── Entries shown

(* ===== verification/GoReplace.v ===== *)
(** * Go's [strings.ReplaceAll]

    The function, and when the order of several replacements does not matter:
    no old or new text overlaps another old text. *)
From S2P Require Import Prelude.
From S2P Require Import GoStrings.

(** Scanning from the left, without overlaps; [skip] characters of a match are
    still to be passed over. *)
Fixpoint replace_go (old new : string) (skip : nat) (s : string) : string :=
  match s with
  | "" => ""
  | String c s' =>
      match skip with
      | S k => replace_go old new k s'
      | O =>
          if HasPrefix s old then new +:+ replace_go old new (String.length old - 1) s'
          else String c (replace_go old new 0 s')
      end
  end.

(** Around every character, when there is nothing to look for. *)
Fixpoint insert_all (new s : string) : string :=
  match s with
  | "" => new
  | String c s' => new +:+ String c (insert_all new s')
  end.

Definition ReplaceAll (s old new : string) : string :=
  match old with
  | "" => insert_all new s
  | _ => replace_go old new 0 s
  end.

Lemma replace_go_skip old new u t :
  replace_go old new (String.length u) (u +:+ t) = replace_go old new 0 t.
Proof. by induction u. Qed.

Lemma ReplaceAll_nil old new : old ≠ "" -> ReplaceAll "" old new = "".
Proof. by destruct old. Qed.

Lemma ReplaceAll_match old new t :
  old ≠ "" -> ReplaceAll (old +:+ t) old new = new +:+ ReplaceAll t old new.
Proof.
  destruct old as [|a old]; [done|]. intros _. cbn -[HasPrefix].
  assert (HasPrefix (String a (old +:+ t)) (String a old) = true) as ->
    by exact (HasPrefix_app (String a old) t).
  by rewrite Nat.sub_0_r, replace_go_skip.
Qed.

Lemma ReplaceAll_skip old new c t :
  old ≠ "" -> HasPrefix (String c t) old = false ->
  ReplaceAll (String c t) old new = String c (ReplaceAll t old new).
Proof. destruct old as [|a old]; [done|]. intros _ H. cbn -[HasPrefix]. by rewrite H. Qed.

Lemma length_app_lt (u t : string) :
  u ≠ "" -> (String.length t < String.length (u +:+ t))%nat.
Proof.
  destruct u as [|x u]; [done|]. intros _. induction u as [|y u IH]; cbn in *; lia.
Qed.

(** Induction along the scan for one text. *)
Lemma scan_ind (old : string) (P : string -> Prop) :
  old ≠ "" -> P "" ->
  (forall t, P t -> P (old +:+ t)) ->
  (forall c t, HasPrefix (String c t) old = false -> P t -> P (String c t)) ->
  forall s, P s.
Proof.
  intros Ho H0 Hm Hs s. remember (String.length s) as n eqn:E. revert s E.
  induction (lt_wf n) as [n _ IH]. intros s ->. destruct s as [|c t]; [done|].
  destruct (HasPrefix (String c t) old) eqn:Hp.
  - apply HasPrefix_inv in Hp as [r Hr]. rewrite Hr. apply Hm. eapply IH; [|done].
    rewrite Hr. by apply length_app_lt.
  - apply Hs; [done|]. eapply IH; [|done]. cbn. lia.
Qed.

(** ** Texts that do not overlap *)

Definition comparable (a b : string) : bool := HasPrefix a b || HasPrefix b a.

(** No nonempty suffix of [w] is comparable with [b]: an occurrence of [b] cannot
    begin inside [w], whatever follows. *)
Fixpoint clear (w b : string) : bool :=
  match w with
  | "" => true
  | String _ w' => negb (comparable w b) && clear w' b
  end.

Definition tail (s : string) : string := match s with "" => "" | String _ s' => s' end.

Lemma HasPrefix_comparable a b t : HasPrefix (a +:+ t) b = true -> comparable a b = true.
Proof.
  unfold comparable. revert b. induction a as [|x a IH]; intros b H.
  - by destruct b.
  - destruct b as [|y b]; [done|]. cbn in *. apply andb_true_iff in H as [->%bool_decide_eq_true H].
    rewrite bool_decide_eq_true_2 by done. cbn. by apply IH.
Qed.

Lemma HasPrefix_trans a b t : HasPrefix t a = true -> HasPrefix t b = true -> comparable a b = true.
Proof. intros [r ->]%HasPrefix_inv. apply HasPrefix_comparable. Qed.

Lemma comparable_comm a b : comparable a b = comparable b a.
Proof. apply orb_comm. Qed.

(** A clear text is passed over. *)
Lemma ReplaceAll_clear w old new t :
  old ≠ "" -> clear w old = true ->
  ReplaceAll (w +:+ t) old new = w +:+ ReplaceAll t old new.
Proof.
  intros Ho. induction w as [|c w IH]; [done|]. cbn [clear]. intros [Hc Hw]%andb_true_iff.
  cbn [String.append]. rewrite ReplaceAll_skip; [by rewrite IH|done|].
  apply not_true_iff_false. intros H. apply (HasPrefix_comparable (String c w)) in H.
  rewrite H in Hc. done.
Qed.

(** A suffix of [w] that the new text could complete begins the old one too. *)
Fixpoint stable (w old new : string) : bool :=
  match w with
  | "" => true
  | String _ w' => (negb (comparable w new) || HasPrefix old w) && stable w' old new
  end.

Lemma HasPrefix_app_l a b w : HasPrefix a w = true -> HasPrefix (a +:+ b) w = true.
Proof. intros [r ->]%HasPrefix_inv. rewrite string_app_assoc. apply HasPrefix_app. Qed.

(** Such a text occurs after the replacement only where it has occurred before. *)
Lemma HasPrefix_stable w old new t :
  old ≠ "" -> stable w old new = true ->
  HasPrefix (ReplaceAll t old new) w = true -> HasPrefix t w = true.
Proof.
  intros Ho. revert t. induction w as [|d w IH]; intros t Hw H; [by destruct t|].
  cbn [stable] in Hw. apply andb_true_iff in Hw as [Hc Hw].
  destruct t as [|c t]; [by rewrite ReplaceAll_nil in H|].
  destruct (HasPrefix (String c t) old) eqn:Hp.
  - apply HasPrefix_inv in Hp as [r Hr]. rewrite Hr, ReplaceAll_match in H by done.
    apply HasPrefix_comparable in H. rewrite comparable_comm in H. rewrite H in Hc.
    rewrite Hr. by apply HasPrefix_app_l.
  - rewrite ReplaceAll_skip in H by done. cbn in *.
    apply andb_true_iff in H as [-> H]. by apply IH.
Qed.

(** Replacing [old] by [new] does not interfere with looking for [b]. *)
Definition harmless (old new b : string) : bool :=
  clear new b && clear b old && stable (tail b) old new.

Lemma harmless_scan old new b c t :
  old ≠ "" -> harmless old new b = true -> b ≠ "" ->
  HasPrefix (String c t) b = false ->
  HasPrefix (String c (ReplaceAll t old new)) b = false.
Proof.
  intros Ho [[_ _]%andb_true_iff Ht]%andb_true_iff Hb H. apply not_true_iff_false. intros Hp.
  destruct b as [|d b]; [done|]. cbn in Hp, H, Ht. apply andb_true_iff in Hp as [Hd Hp].
  apply HasPrefix_stable in Hp; [|done|done]. by rewrite Hd, Hp in H.
Qed.

(** Two replacements that do not interfere can be made in either order. *)
Lemma ReplaceAll_comm a a' b b' s :
  a ≠ "" -> b ≠ "" -> harmless a a' b = true -> harmless b b' a = true ->
  ReplaceAll (ReplaceAll s a a') b b' = ReplaceAll (ReplaceAll s b b') a a'.
Proof.
  intros Ha Hb Hab Hba.
  assert (H1 := Hab). apply andb_true_iff in H1 as [[H1 H2]%andb_true_iff _].
  assert (H3 := Hba). apply andb_true_iff in H3 as [[H3 H4]%andb_true_iff _].
  remember (String.length s) as n eqn:E. revert s E. induction (lt_wf n) as [n _ IH]. intros s ->.
  destruct s as [|c t]; [by rewrite !ReplaceAll_nil|].
  destruct (HasPrefix (String c t) a) eqn:Pa; [|destruct (HasPrefix (String c t) b) eqn:Pb].
  - apply HasPrefix_inv in Pa as [r Hr]. rewrite Hr.
    rewrite (ReplaceAll_match a), (ReplaceAll_clear a'), (ReplaceAll_clear a b), (ReplaceAll_match a)
      by done.
    f_equal. eapply IH; [|done]. rewrite Hr. by apply length_app_lt.
  - apply HasPrefix_inv in Pb as [r Hr]. rewrite Hr.
    rewrite (ReplaceAll_match b), (ReplaceAll_clear b'), (ReplaceAll_clear b a), (ReplaceAll_match b)
      by done.
    f_equal. eapply IH; [|done]. rewrite Hr. by apply length_app_lt.
  - rewrite !ReplaceAll_skip; [|by (done || apply harmless_scan)..].
    f_equal. eapply IH; [|done]. cbn. lia.
Qed.

(** ** Occurrences *)

Lemma Contains_cons c t b :
  Contains (String c t) b = HasPrefix (String c t) b || Contains t b.
Proof. done. Qed.

(** No occurrence inside a clear text. *)
Lemma Contains_clear w b t : clear w b = true -> Contains (w +:+ t) b = Contains t b.
Proof.
  induction w as [|c w IH]; [done|]. cbn [clear]. intros [Hc Hw]%andb_true_iff.
  cbn [String.append]. rewrite Contains_cons, IH by done.
  destruct (HasPrefix (String c (w +:+ t)) b) eqn:E; [|done].
  apply (HasPrefix_comparable (String c w)) in E. by rewrite E in Hc.
Qed.

(** What is replaced is gone, when the new text cannot bring it back. *)
Lemma ReplaceAll_gone old new s :
  old ≠ "" -> clear new old = true -> stable (tail old) old new = true ->
  Contains (ReplaceAll s old new) old = false.
Proof.
  intros Ho H1 H2. revert s.
  apply (scan_ind old); [done| |intros t IH|intros c t Hp IH].
  - rewrite ReplaceAll_nil by done. by destruct old.
  - by rewrite ReplaceAll_match, Contains_clear.
  - rewrite ReplaceAll_skip by done. rewrite Contains_cons, IH, orb_false_r.
    apply not_true_iff_false. intros H. destruct old as [|d old]; [done|].
    cbn [HasPrefix tail] in *.
    apply andb_true_iff in H as [Hd H]. apply (HasPrefix_stable old) in H; [|done|done].
    by rewrite Hd, H in Hp.
Qed.

(** What does not occur is not brought in by a harmless replacement. *)
Lemma ReplaceAll_absent old new b s :
  old ≠ "" -> b ≠ "" -> harmless old new b = true ->
  Contains s b = false -> Contains (ReplaceAll s old new) b = false.
Proof.
  intros Ho Hb Hh. assert (H1 := Hh). apply andb_true_iff in H1 as [[H1 _]%andb_true_iff _].
  revert s.
  refine (scan_ind old (fun s => Contains s b = false -> Contains (ReplaceAll s old new) b = false)
            Ho _ _ _); [|intros t IH|intros c t Hp IH].
  - by rewrite ReplaceAll_nil.
  - intros Hc. rewrite ReplaceAll_match, Contains_clear by done. apply IH.
    clear -Hc. induction old as [|d old IHo]; [done|]. cbn [String.append] in Hc.
    rewrite Contains_cons in Hc. apply orb_false_iff in Hc as [_ Hc]. by apply IHo.
  - rewrite Contains_cons. intros [Hb' Hc]%orb_false_iff. rewrite ReplaceAll_skip by done.
    rewrite Contains_cons, IH, orb_false_r by done. by apply harmless_scan.
Qed.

────

• **Task brief**
Find the word "cannot" in the entries and show each line where it is found.

• **Result of the exercise**
(** No nonempty suffix of [w] is comparable with [b]: an occurrence of [b] cannot
(** What is replaced is gone, when the new text cannot bring it back. *)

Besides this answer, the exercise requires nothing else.